** Supplied records follows **
(** * Verification of [create_1c_xml.py]

    The script reads up to three text files, assembles a module text from
    them, renders a fixed XML document around it and prints a three-line
    summary.  This development embeds the script in Rocq and proves the
    properties of its specification against the embedding.

    Python's [str] is a sequence of Unicode code points; it is modelled as a
    list of code points, so that [len], [find], slicing and [replace] count
    and index exactly as Python does, also on the Cyrillic literals of the
    script. *)

From Stdlib Require Import Ascii String DecimalString.
From Stdlib Require Import List NArith ZArith Lia Bool.
Import ListNotations.

(** ** Python strings *)

Abbreviation char := N (only parsing).
Abbreviation str := (list N) (only parsing).

(** An ASCII literal of the script, as code points. *)
Definition lit (s : string) : str := map N_of_ascii (list_ascii_of_string s).

Definition nl : str := [10%N].
Definition tab : str := [9%N].
Definition dq : str := [34%N].

Module PyStr.

(** [s.startswith(sub)] *)
Fixpoint starts_with (sub s : str) : bool :=
  match sub, s with
  | [], _ => true
  | _ :: _, [] => false
  | a :: sub', b :: s' => (a =? b)%N && starts_with sub' s'
  end.

(** Left-to-right scan of [str.replace] for a non-empty [old]: at each
    position not covered by a previous match, a match of [old] emits [new]
    and covers [len(old)] characters. *)
Fixpoint replace_scan (old new : str) (skip : nat) (s : str) : str :=
  match s with
  | [] => []
  | c :: tl =>
      match skip with
      | S k => replace_scan old new k tl
      | O =>
          if starts_with old s
          then new ++ replace_scan old new (length old - 1) tl
          else c :: replace_scan old new 0 tl
      end
  end.

(** [s.replace(old, new)]: every non-overlapping occurrence, leftmost
    first; an empty [old] matches before every character and at the end. *)
Definition replace (s old new : str) : str :=
  match old with
  | [] => new ++ flat_map (fun c => c :: new) s
  | _ :: _ => replace_scan old new 0 s
  end.
(** * Connect 4 on Steroids: the simulation core and the client session layer

    A shallow embedding of
    - the game simulation of the RabbitMQ demo ([createGameRoom],
      [getNextPlayer], [makeMove], [usePowerUp], [checkGameOver]),
    - the client's [WebSocketService] ([send], [attemptReconnect], the
      handler notification loops), and
    - the [useGame] hook (the message handlers and the [makeMove] /
      [usePowerUp] commands),
    followed by the properties of the specification that these functions
    decide. *)

From stdpp Require Import base option list strings pretty gmap.
From Stdlib Require Import Ascii ZArith QArith Lia Sorted.

Open Scope string_scope.
Open Scope list_scope.
Open Scope Z_scope.
Open Scope nat_scope.

(** ** JavaScript values shared by all parts *)

(** The outcome of running a JavaScript function body: it returns a value
    or it throws. *)
Inductive result (A : Type) : Type :=
| Ok (a : A)
| Throw (e : string).
Arguments Ok {A} a.
Arguments Throw {A} e.

Definition is_ok {A} (r : result A) : bool :=
  match r with Ok _ => true | Throw _ => false end.

(** [Math.floor(Math.random() * n)]: an integer draw in [0, n).  The
    entropy behind [Math.random()] is an explicit argument [r]; every
    value below [n] is reached by some [r].  For [n = 0] the product is
    [0]. *)
Definition rand_below (n r : nat) : nat :=
  match n with
  | O => 0
  | S _ => r mod n
  end.

(** [arr.findIndex(f)]: the first index whose element satisfies [f], or
    [-1]. *)
Fixpoint findIndex_from {A} (f : A -> bool) (l : list A) (i : Z) : Z :=
  match l with
  | [] => (-1)%Z
  | x :: l' => if f x then i else findIndex_from f l' (i + 1)%Z
  end.

Definition findIndex {A} (f : A -> bool) (l : list A) : Z :=
  findIndex_from f l 0%Z.

(** A JavaScript array with holes: reading a hole or past the end gives
    [undefined] (here [None]); writing past the end extends the array with
    holes. *)
Definition js_get {A} (a : list (option A)) (i : nat) : option A :=
  mjoin (a !! i).

Definition js_set {A} (a : list (option A)) (i : nat) (v : A) : list (option A) :=
  if i <? length a then <[i := Some v]> a
  else a ++ replicate (i - length a) None ++ [Some v].

(** Code that mutates a state of type [S] and may throw: the state after
    the call and the outcome.  A throw keeps the mutations made so far. *)
Definition M (S A : Type) : Type := S -> S * result A.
** End of Supplied records **
_Assignment_
Lines with the word "that": copy each one from the data above.

_Result of the exercise_
    list of code points, so that [len], [find], slicing and [replace] count
    followed by the properties of the specification that these functions
(** Code that mutates a state of type [S] and may throw: the state after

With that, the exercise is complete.